The Loaded Hummus & Falafel Bowl is a vibrant Mediterranean meal built on a creamy hummus base and topped with crispy falafel, fresh vegetables, herbs, and tangy sauces. It’s packed with plant protein, fiber, and bold flavors—perfect for a nourishing lunch or an easy dinner that feels both wholesome and indulgent.


🛒 Ingredients (Serves 4)

Base

  • 2 cups classic hummus (homemade or store-bought)

Falafel

  • 12–16 falafel balls (baked, air-fried, or pan-fried)

Bowl Toppings

  • 1 cup cherry tomatoes, halved

  • 1 small cucumber, diced

  • ½ cup shredded lettuce or chopped parsley

  • ¼ cup pickled red onions

  • ¼ cup Kalamata olives, sliced

  • ¼ cup crumbled feta (optional)

Simple Mediterranean Salad

  • 1 cup diced tomato

  • ½ cup diced cucumber

  • 1 tbsp olive oil

  • Salt & pepper, to taste

Drizzles & Sauces

  • ¼ cup tahini sauce or garlic yogurt sauce

  • 1 tbsp olive oil

  • Lemon wedges


👩‍🍳 Instructions

  1. Prepare Falafel
    Cook falafel according to package directions or your preferred method until golden and crisp.

  2. Spread the Hummus
    Spoon hummus into bowls and spread into a thick base using the back of a spoon.

  3. Prep Toppings
    Toss tomatoes, cucumber, olive oil, salt, and pepper to make a quick salad.

  4. Assemble the Bowl
    Arrange falafel, fresh veggies, pickled onions, olives, and feta over the hummus.

  5. Finish
    Drizzle with tahini or garlic yogurt sauce, a little olive oil, and squeeze lemon juice over the top.

  6. Serve
    Garnish with herbs and serve immediately.


🍽 Serving Ideas

  • With warm pita or flatbread

  • As a mezze-style dinner

  • For meal-prep lunches

  • With roasted veggies on the side


❓ Q & A

Q: Can I make this bowl vegan?
A: Yes—skip feta and use tahini instead of yogurt sauce.

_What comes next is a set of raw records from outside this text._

(* ===== verification/Mbuf.v ===== *)
(** The network buffers of src/kernel/net/mbuf.c, the byte-order macros of
    include/kernel/net/in.h and the Internet checksum of src/kernel/net/ip.c.

    An mbuf is a block of the kernel heap whose data lives in its own [m_dat]
    or in a 2048-byte cluster: [m_buf] is that storage, [m_data] the offset of
    the data in it (the pointer moves both ways as headers are added and
    taken off) and [m_len] the signed length the code keeps beside it.  A
    packet is a non-empty chain, its first mbuf and the ones behind [m_next];
    the functions hand packets on linearly, so a packet is a value. *)
From Stdlib Require Import ZArith Lia.
From stdpp Require Import base numbers list gmap.
From S2P Require Import Prelude HeapIface.

(** ** Byte order *)

Definition htons (n : Z) : Z :=
  Z.lor (Z.shiftr (Z.land (u16 n) 65280) 8) (Z.shiftl (Z.land (u16 n) 255) 8).
Definition ntohs (n : Z) : Z := htons n.
Definition htonl (n : Z) : Z :=
  Z.lor (Z.shiftr (Z.land (u32 n) 4278190080) 24)
    (Z.lor (Z.shiftr (Z.land (u32 n) 16711680) 8)
      (Z.lor (Z.shiftl (Z.land (u32 n) 65280) 8)
             (Z.shiftl (Z.land (u32 n) 255) 24))).
Definition ntohl (n : Z) : Z := htonl n.

(** Loading and storing a little-endian field of [w] bytes at an offset. *)
Definition ld (w off : nat) (b : list Z) : Z := le_val (slice off w b).
Definition st (w off : nat) (v : Z) (b : list Z) : list Z := splice off (le_bytes w v) b.

(** ** The aligned half of the heap's interface *)

Class AlignedHeap (H : Type) := {
  kmalloc_al : Z -> Z -> H -> option Z * H;   (* size, alignment *)
  kfree_al : Z -> H -> H;
}.

Definition MSIZE : Z := 256.
Definition MCLBYTES : Z := 2048.
Definition MLEN : Z := MSIZE - 72.
Definition MT_DATA : Z := 1.
Definition MT_HEADER : Z := 2.
Definition M_PKTHDR : Z := 1.
Definition M_EXT : Z := 4.

Section mbufs.
(** What [rcvif] points at is the client's. *)
Context {IF H : Type} `{KernelHeap H, !AlignedHeap H}.

Record mbuf := Mbuf {
  m_addr : Z;               (* the block of struct mbuf *)
  m_len : Z;
  m_type : Z;
  m_flags : Z;
  m_data : nat;             (* offset in m_buf *)
  rcvif : option IF;
  pkt_len : Z;              (* m_pkthdr.len *)
  ext_buf : option Z;       (* the cluster, None when the data is in m_dat *)
  m_buf : list Z;
}.

Definition pkt : Type := mbuf * list mbuf.

Definition set_m_buf (f : list Z -> list Z) (m : mbuf) : mbuf :=
  Mbuf (m_addr m) (m_len m) (m_type m) (m_flags m) (m_data m) (rcvif m) (pkt_len m)
    (ext_buf m) (f (m_buf m)).
(** [m->m_data = ..., m->m_len = ...] *)
Definition set_window (d : nat) (l : Z) (m : mbuf) : mbuf :=
  Mbuf (m_addr m) l (m_type m) (m_flags m) d (rcvif m) (pkt_len m) (ext_buf m) (m_buf m).
(** [m->m_data += n; m->m_len -= n] and back. *)
Definition m_pull (n : Z) (m : mbuf) : mbuf :=
  set_window (m_data m + Z.to_nat n) (m_len m - n) m.
Definition m_push (n : Z) (m : mbuf) : mbuf :=
  set_window (m_data m - Z.to_nat n) (m_len m + n) m.
(** A store, a load and a [memcpy] relative to [m_data]. *)
Definition m_st (w off : nat) (v : Z) (m : mbuf) : mbuf :=
  set_m_buf (st w (m_data m + off) v) m.
Definition m_ld (w off : nat) (m : mbuf) : Z := ld w (m_data m + off) (m_buf m).
Definition m_put (off : nat) (bs : list Z) (m : mbuf) : mbuf :=
  set_m_buf (splice (m_data m + off) bs) m.
Definition m_bytes (off len : nat) (m : mbuf) : list Z := slice (m_data m + off) len (m_buf m).

(** The bytes a fresh block holds: kmalloc does not clear it. *)
Variable stale : Z -> Z.

Definition m_dat (p : Z) : list Z :=
  (fun i => u8 (stale (p + 72 + Z.of_nat i))) <$> seq 0 (Z.to_nat MLEN).

Definition m_get (type : Z) (h : H) : option mbuf * H :=
  match kmalloc MSIZE h with
  | (None, h) => (None, h)
  | (Some p, h) => (Some (Mbuf p 0 type 0 0 None 0 None (m_dat p)), h)
  end.

Definition m_gethdr (type : Z) (h : H) : option mbuf * H :=
  match m_get type h with
  | (None, h) => (None, h)
  | (Some m, h) =>
      (Some (Mbuf (m_addr m) (m_len m) (m_type m) (Z.lor (m_flags m) M_PKTHDR) (m_data m)
               None 0 (ext_buf m) (m_buf m)), h)
  end.

Definition m_getcl (type : Z) (h : H) : option mbuf * H :=
  match m_get type h with
  | (None, h) => (None, h)
  | (Some m, h) =>
      match kmalloc_al MCLBYTES 16 h with
      | (None, h) => (None, kfree (m_addr m) h)
      | (Some cluster, h) =>
          (Some (Mbuf (m_addr m) (m_len m) (m_type m) (Z.lor (m_flags m) M_EXT) 0
                   (rcvif m) (pkt_len m) (Some cluster)
                   (replicate (Z.to_nat MCLBYTES) 0)), h)
      end
  end.

Definition m_free (m : mbuf) (h : H) : H :=
  let h := match ext_buf m with Some c => kfree_al c h | None => h end in
  kfree (m_addr m) h.

Fixpoint m_free_chain (ms : list mbuf) (h : H) : H :=
  match ms with
  | [] => h
  | m :: ms => m_free_chain ms (m_free m h)
  end.

Definition m_freem (p : pkt) (h : H) : H := m_free_chain (p.1 :: p.2) h.

(** The first loop of [m_copydata]: the mbuf that holds offset [off], and the
    offset inside it. *)
Fixpoint m_seek (off : Z) (ms : list mbuf) : option (Z * list mbuf) :=
  if 0 <? off then
    match ms with
    | [] => None
    | m :: ms' => if off <? m_len m then Some (off, ms) else m_seek (off - m_len m) ms'
    end
  else Some (off, ms).

(** The lengths of a chain are never negative, or the count would be. *)
Fixpoint m_gather (off len : Z) (ms : list mbuf) : list Z :=
  match ms with
  | [] => []
  | m :: ms =>
      if 0 <? len then
        let count := if m_len m - off <? len then m_len m - off else len in
        m_bytes (Z.to_nat off) (Z.to_nat count) m ++ m_gather 0 (len - count) ms
      else []
  end.

(** The bytes written to [cp]; fewer than [len] when the chain is shorter. *)
Definition m_copydata (p : pkt) (off len : Z) : list Z :=
  match m_seek off (p.1 :: p.2) with
  | None => []
  | Some (off, ms) => m_gather off len ms
  end.
End mbufs.

Arguments mbuf : clear implicits.
Arguments pkt : clear implicits.

(** ** The Internet checksum *)

(** The accumulation over byte pairs, on a uint32_t. *)
Fixpoint sum16 (sum : Z) (bs : list Z) : Z :=
  match bs with
  | a :: b :: bs => sum16 (u32 (sum + Z.lor (Z.shiftl a 8) b)) bs
  | [a] => u32 (sum + Z.shiftl a 8)
  | [] => sum
  end.

(** [while (sum >> 16) sum = (sum & 0xFFFF) + (sum >> 16);] *)
Fixpoint fold16 (fuel : nat) (sum : Z) : Z :=
  match fuel with
  | O => sum
  | S fuel =>
      if Z.shiftr sum 16 =? 0 then sum
      else fold16 fuel (Z.land sum 65535 + Z.shiftr sum 16)
  end.

Definition fold_fuel : nat := 3.

(** On the [length] bytes at [vdata]. *)
Definition ip_checksum (bs : list Z) : Z :=
  htons (Z.lnot (fold16 fold_fuel (sum16 0 bs))).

Q: What’s the best hummus texture for bowls?
A: Extra-creamy hummus works best. Loosen with a little olive oil or warm water if needed.

Q: Can I add grains?
A: Absolutely—quinoa, couscous, or bulgur are great additions.

Q: How do I store leftovers?
A: Store components separately in the fridge up to 3 days.

Q: Can I add protein?
A: Falafel already provides protein, but grilled chicken, lamb, or roasted chickpeas work well too.